Research peptide vendors are dropping recognizable compound names — even informal shorthands like "GLP-2" — in favor of invented house names ("pp-2T," "X-2," "Perfect T"). The real compound identity is now buried in the Certificate of Analysis, if it appears at all. This shift is a deliberate response to FDA enforcement escalation, payment processor keyword blacklisting, and pharmaceutical company litigation — all of which are triggered more easily by explicit compound names than by opaque house labels. The practical consequence: the COA is no longer just a quality-assurance document. It's now the only reliable way to know what you're buying.
The naming evolution
A few years ago, vendor listings were reasonably transparent. If you searched for tirzepatide, you'd find it labeled as "Tirzepatide 10mg." By 2024, many vendors had moved to the informal shorthand — "GLP-2" or "GLP-2 T" — which wasn't a recognized medical term, but at least gestured toward the compound. By 2025 and into 2026, a significant number of vendors have dropped even that much. The listing says "pp-2T" or "Perfect T" or simply a brand name with a letter appended. The compound name doesn't appear anywhere in the listing. It's in the COA — if the COA is in-house, if it exists at all.

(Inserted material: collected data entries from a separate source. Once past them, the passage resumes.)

(** the conversion of a [double] to [uint64_t]: [beyond] is what the machine does with a value that does not fit *)
Variable beyond : spec_float -> Z.
Definition to_uint64 (x : spec_float) : Z := if (0 <=? ftrunc x) && (ftrunc x <? 2 ^ 64) then ftrunc x else beyond x.

(** [counter], [time_enabled] and [time_running] *)
Definition scaled_counter (data : Z * Z * Z) : Z :=
  let '(counter, time_enabled, time_running) := data in
  let scale :=
    if time_running =? 0 then (if time_enabled =? 0 then of_int double_ 1 else fzero)
    else fdiv double_ (of_int double_ time_enabled) (of_int double_ time_running) in
  to_uint64 (fmul double_ (of_int double_ counter) scale).

(** [read_ i]: the data, if as many bytes as asked for were read *)
Definition close_stat (read_ : nat -> option (Z * Z * Z)) (i : nat) (p : perf_stat) : perf_stat * list Z :=
  if fd p <? 0 then (PerfStat STRESS_PERF_INVALID (fd p), [])
  else (PerfStat (match read_ i with Some data => scaled_counter data | None => STRESS_PERF_INVALID end) (-1), [fd p]).

Definition perf_close (read_ : nat -> option (Z * Z * Z)) (sp : stress_perf) : stress_perf * list Z :=
  let '(l, closed) :=
    if perf_opened sp =? 0 then ([], []) else on_table (close_stat read_) (take (length info) (perf_stats sp)) in
  (StressPerf (l ++ ((fun p => PerfStat STRESS_PERF_INVALID (fd p)) <$> drop (length l) (perf_stats sp))) (perf_opened sp), closed).

(** *** around a stressor *)

Definition perf_run (event_open : nat -> Z) (reset_ok enable_ok disable_ok : nat -> bool) (read_ : nat -> option (Z * Z * Z))
    (no_perf : bool) (sp : stress_perf) : stress_perf * list Z :=
  let sp := (perf_open event_open no_perf sp).2 in
  let '(sp, c1) := perf_enable reset_ok enable_ok sp in
  let '(sp, c2) := perf_disable disable_ok sp in
  let '(sp, c3) := perf_close read_ sp in
  (sp, c1 ++ c2 ++ c3).
End Counting.
(** (C36) After [ignite_cpu_start()], any number of rounds of the child and [ignite_cpu_stop()], every file reads what it did before.
    Opening, reading and writing may fail at the start, call by call, and the writes of the child may fail or be short in
    any way.  Assumed are that the tuning was not started already, that memory can be had and no write is short at the start (otherwise the control is
    changed and never set back), that the writes of [ignite_cpu_stop()] succeed (their failure is not noticed), that no two controls are one
    file, and that writing back what a control reads, of at most 4095 bytes, leaves it as it is. *)
Theorem ignite_restores e st fork rounds files :
  enabled st = false -> NoDup (ig_path <$> settings st) -> (forall x, x ∈ settings st -> holds_own files (ig_path x)) ->
  (forall i, fair_error (a_read e i)) -> (forall i, fair_write (a_write e i)) -> (forall i, a_calloc e i = true) ->
  let '(st1, files1) := ignite_cpu_start e fork st files in
  (ignite_cpu_stop (fun _ => Whole) st1 (foldl (ignite_child st1) files1 rounds)).2 = files.
Proof.
  intros He Hn Hh Hr Hw Hc. unfold ignite_cpu_start. rewrite He.
  pose proof (ignite_all_set_up e 0 (settings st) files files Hr Hw Hc Hn Hh (fun _ _ => eq_refl)) as H.
  destruct (ignite_all _ _ _ _) as [[xs any] f1]. destruct H as (Hp & Hs & Ho). rewrite <- Hp in Hn, Ho.
  assert (forall st1, settings st1 = xs ->
    (ignite_cpu_stop (fun _ => Whole) st1 (foldl (ignite_child st1) f1 rounds)).2 = files) as H; [|by destruct any; apply H].
  intros st1 <-. destruct (rounds_keep st1 rounds files f1 Hs Hn) as [Hs' Ho']. cbn [ignite_cpu_stop snd].
  revert Hs' Ho'. generalize (foldl (ignite_child st1) f1 rounds). intros f' Hs' Ho'. apply map_eq. intros p.
  destruct (decide (p ∈ ig_path <$> settings st1)) as [(x & -> & Hx)%list_elem_of_fmap|Hnp].
  - rewrite Forall_forall in Hs'. specialize (Hs' x Hx). unfold set_up in Hs'. destruct (ig_ignore x) eqn:E.
    + rewrite write_all_other; [done|]. apply Forall_forall. intros y Hy. destruct (decide (ig_path y = ig_path x)) as [Ep|]; [|by right].
      left. assert (y = x) as ->; [|done]. apply list_elem_of_lookup in Hx as [j Hj], Hy as [k Hk].
      assert (k = j) as ->; [|congruence]. eapply NoDup_lookup; [exact Hn|by rewrite list_lookup_fmap, Hk|by rewrite list_lookup_fmap, Hj, Ep].
    + destruct Hs' as ((text & Ht) & Hf & Hsome). rewrite write_all_own by done. rewrite <- Hf, Ht. cbn [default]. f_equal.
      assert (ig_path x ∈ ig_path <$> settings st) as (y & Ey & Hy)%list_elem_of_fmap by (rewrite <- Hp; by apply list_elem_of_fmap_2).
      destruct (Hh y Hy text) as [Hst _]; [by rewrite <- Ey, <- Hf|]. by rewrite Ey.
  - rewrite write_all_other, Ho', Ho; [done..|]. apply Forall_forall. intros y Hy. right. intros <-. apply Hnp. by apply list_elem_of_fmap_2.
Qed.
End Ignite.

| Era | Listing Name | How to Verify |
|---|---|---|
| 2023–2024 | Tirzepatide 10mg | COA confirms |
| 2024 | "GLP-2" or "GLP-2 T" | COA confirms |
| 2025–2026 | "pp-2T," "X-2," "[brand]-T" | COA only — listing gives no signal |
Why it's happening
Multiple pressure vectors converged on the research peptide market in 2025, and each one hits harder when compound names are visible on a product listing.
FDA enforcement escalated from letters to raids. In December 2024, the FDA issued warning letters to at least four peptide vendors — Xcel Peptides, SwissChems, Summit Research, and Prime Peptides — specifically for listing semaglutide, tirzepatide, and retatrutide by name while marketing them for human use. The agency also began using automated tools to scrape vendor websites for compound names. By June 2025, enforcement moved from warning letters to physical warehouse raids. Amino Asylum was hit in June 2025, forcing it offline overnight. The pattern: visible compound names on the site create targeting exposure. Obfuscated names reduce it.

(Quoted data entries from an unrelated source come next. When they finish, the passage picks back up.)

(** The declarations of a render, in source order. *)
Lemma declarations_style :
  style_declarations Colors props =
  [ {| property := "color"; value := "white" |};
    {| property := "display"; value := "flex" |};
    {| property := "position"; value := "relative" |};
    {| property := "border-bottom"; value := "1px solid " ++ G |};
    {| property := "background"; value := W |};
    {| property := "align-items"; value := "center" |};
    {| property := "height"; value := "47px" |};
    {| property := "padding"; value := "8px 10px" |} ].
Proof.
  unfold style_declarations, declarations. rewrite pieces_style.
  rewrite keep_app.
  change (keep declaration tail_pieces)
    with [ {| property := "align-items"; value := "center" |};
           {| property := "height"; value := "47px" |};
           {| property := "padding"; value := "8px 10px" |} ].
  cbn [keep].
  rewrite border_declaration, background_declaration.
  reflexivity.
Qed.

(** The block has no at-rule: nothing in it is conditional on the medium. *)
Lemma style_no_at_rule :
  free_of (fun c => Ascii.eqb c "@") (style Colors props) = true.
Proof.
  rewrite style_text, !free_of_append.
  fold G W. now rewrite (token_no_at G gray_ok), (token_no_at W white_ok).
Qed.

(** The border shorthand of the bar, read back. *)
Lemma border_of_gray :
  border_of ("1px solid " ++ G) =
  Some {| width := 1; line := "solid"; colour := G |}.
Proof.
  unfold border_of. simpl.
  now rewrite (trim_left_fixed G (token_first G gray_ok)).
Qed.

End Bar.

End BarFacts.

(** * The properties of the bar *)

Import StrFacts CssFacts BarFacts.

(** Reads the declarations of a render off [declarations_style]. *)
Ltac read_style ok :=
  rewrite (declarations_style _ _ ok).

(** C1: when the palette's tokens are colour tokens, the style of every render
    contains the text [border-bottom: 1px solid G;] with [G] the palette's
    [Gray200], the value it gives [border-bottom] is [1px solid G], and that
    value reads as a border 1 pixel wide, solid, of colour [G].  For
    [Gray200 = #B8C1CC] the text is [border-bottom: 1px solid #B8C1CC;]. *)
Theorem border_bottom_is_gray200 (Colors : Palette) (props : Props) :
  palette_ok Colors = true ->
  includes (style Colors props)
    ("border-bottom: 1px solid " ++ Gray200 Colors ++ ";") = true /\
  computed (style_declarations Colors props) "border-bottom" =
    Some ("1px solid " ++ Gray200 Colors) /\
  border_bottom (style_declarations Colors props) =
    Some {| width := 1; line := "solid"; colour := Gray200 Colors |}.
Proof.
  intros ok. split; [apply style_includes_border|].
  unfold border_bottom. read_style ok.
  split; [reflexivity|].
  cbn [forallb]. unfold unset, computed. cbn [fold_left property value String.eqb Ascii.eqb Bool.eqb andb].
  apply (border_of_gray _ ok).
Qed.

Lemma border_bottom_example :
  palette_ok example_palette = true /\
  includes (style example_palette some_children)
    "border-bottom: 1px solid #B8C1CC;" = true /\
  computed (style_declarations example_palette some_children) "border-bottom" =
    Some "1px solid #B8C1CC" /\
  border_bottom (style_declarations example_palette some_children) =
    Some {| width := 1; line := "solid"; colour := "#B8C1CC" |}.
Proof.
  split; [reflexivity|].
  exact (border_bottom_is_gray200 example_palette some_children eq_refl).
Defined.

(** C2: when the palette's tokens are colour tokens, the style of every render
    contains the text [background: W;] with [W] the palette's [White], and the
    value it gives [background] is [W].  For [White = #FFFFFF] the text is
    [background: #FFFFFF;]. *)
Theorem background_is_white_token (Colors : Palette) (props : Props) :
  palette_ok Colors = true ->
  includes (style Colors props) ("background: " ++ White Colors ++ ";") = true /\
  computed (style_declarations Colors props) "background" = Some (White Colors).
Proof.
  intros ok. split; [apply style_includes_background|].
  read_style ok. reflexivity.
Qed.

Lemma background_example :
  palette_ok example_palette = true /\
  includes (style example_palette some_children) "background: #FFFFFF;" = true /\
  computed (style_declarations example_palette some_children) "background" =
    Some "#FFFFFF".
Proof.
  split; [reflexivity|].
  exact (background_is_white_token example_palette some_children eq_refl).
Defined.

(** C3: whatever the children, the style gives [height] the length 47px, and
    sets neither [min-height] nor [max-height]. *)
Theorem height_is_47px (Colors : Palette) (props : Props) :
  palette_ok Colors = true ->
  length_of (style_declarations Colors props) "height" = Some 47%N /\
  unset (style_declarations Colors props) "min-height" = true /\
  unset (style_declarations Colors props) "max-height" = true.
Proof.
  intros ok. read_style ok. repeat split.
Qed.

Lemma height_example :
  palette_ok example_palette = true /\
  length_of (style_declarations example_palette some_children) "height" =
    Some 47%N /\
  unset (style_declarations example_palette some_children) "min-height" = true /\
  unset (style_declarations example_palette some_children) "max-height" = true.
Proof.
  split; [reflexivity|].
  exact (height_is_47px example_palette some_children eq_refl).
Defined.

(** C4: whatever the children, the style sets [display: flex] and
    [align-items: center], and the main axis is the row: the block sets neither
    [flex-direction] nor [flex-flow], so the initial value applies. *)
Theorem flex_row_centered (Colors : Palette) (props : Props) :
  palette_ok Colors = true ->
  computed (style_declarations Colors props) "display" = Some "flex" /\
  flex_direction (style_declarations Colors props) = Some "row" /\
  computed (style_declarations Colors props) "align-items" = Some "center".
Proof.
  intros ok. read_style ok. repeat split.
Qed.

Lemma flex_row_example :
  palette_ok example_palette = true /\
  computed (style_declarations example_palette no_children) "display" =
    Some "flex" /\
  flex_direction (style_declarations example_palette no_children) = Some "row" /\
  computed (style_declarations example_palette no_children) "align-items" =
    Some "center".
Proof.
  split; [reflexivity|].
  exact (flex_row_centered example_palette no_children eq_refl).
Defined.

(** C5: whatever the children, the padding of the style is 8 pixels at the top
    and the bottom and 10 pixels at the left and the right; the lengths are in
    pixels and the block has no at-rule, so no size of the viewport changes
    them. *)
Theorem padding_is_8_10 (Colors : Palette) (props : Props) :
  palette_ok Colors = true ->
  padding_box (style_declarations Colors props) =
    Some {| top := 8; right := 10; bottom := 8; left := 10 |} /\
  free_of (fun c => Ascii.eqb c "@") (style Colors props) = true.
Proof.
  intros ok. split; [|apply (style_no_at_rule _ _ ok)].
  read_style ok. reflexivity.
Qed.

Lemma padding_example :
  palette_ok example_palette = true /\
  padding_box (style_declarations example_palette some_children) =
    Some {| top := 8; right := 10; bottom := 8; left := 10 |} /\
  free_of (fun c => Ascii.eqb c "@") (style example_palette some_children) = true.
Proof.
  split; [reflexivity|].
  exact (padding_is_8_10 example_palette some_children eq_refl).
Defined.

(** C6: the style of every render gives [color] the value [white]. *)
Theorem color_is_white (Colors : Palette) (props : Props) :
  palette_ok Colors = true ->
  computed (style_declarations Colors props) "color" = Some "white".
Proof.
  intros ok. read_style ok. reflexivity.
Qed.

Payment processors are blocking by keyword. Stripe, PayPal, and Square now routinely freeze accounts tied to peptide sales — especially anything associated with GLP-1 compounds. The screening is largely automated and keyword-based. A listing that says "Tirzepatide 10mg" will trigger account review far faster than one that says "pp-2T." Vendors who moved to house names were buying time with their payment processors.
Pharmaceutical companies are suing. Eli Lilly filed federal lawsuits against telehealth companies distributing tirzepatide in April 2025. Novo Nordisk followed with suits against 14 semaglutide distributors in August 2025. Using a compound's actual name — or widely recognized shorthand — creates a paper trail for trademark and IP claims. A product called "pp-2T" is harder to name in a trademark infringement filing than one explicitly labeled "Tirzepatide (Mounjaro)."
The compounding loophole closed. The FDA's drug shortage designation for semaglutide and tirzepatide ended in 2025. Once it did, the "research use only" framing became the primary remaining legal argument for vendors still selling these compounds. Prominently naming the compound in a listing directly undercuts that argument. House names provide a thin layer of deniability.
Is the COA-burial strategy deliberate?
Almost certainly yes, for most vendors who've adopted it. The structure is intentional: the product listing carries an ambiguous house name with no compound reference, while the COA identifies the actual compound along with purity data. Automated screening — FDA scraping, payment processor keyword matching, pharma company crawlers — doesn't catch the listing. Quality-conscious buyers can still verify via the COA.
This is a rational response to an adversarial environment. The COA exists as a quality-assurance document, which gives vendors legitimate cover for including compound identification there. The listing itself stays clean.
What this means for verification
The COA was already the right verification mechanism. The difference now is that it's the only one. In 2023, a listing that said "GLP-2" gave you at least a strong informal signal about the compound. A listing today that says "pp-2T" gives you almost nothing. Everything rides on the COA.
What this means practically: if a vendor's COA is in-house only, missing, or vague about compound identity, there is no fallback. A third-party lab COA that names the compound and confirms purity is more essential now than it was in prior years. A COA from a recognized lab like Janoshik that you can verify against their public database is the gold standard. An in-house PDF with no verifiable test number is not sufficient — it never was, but it was less dangerous when the listing itself gave you compound confirmation.
The absence of a verifiable COA has always been a red flag. In the current naming environment, it's a dealbreaker.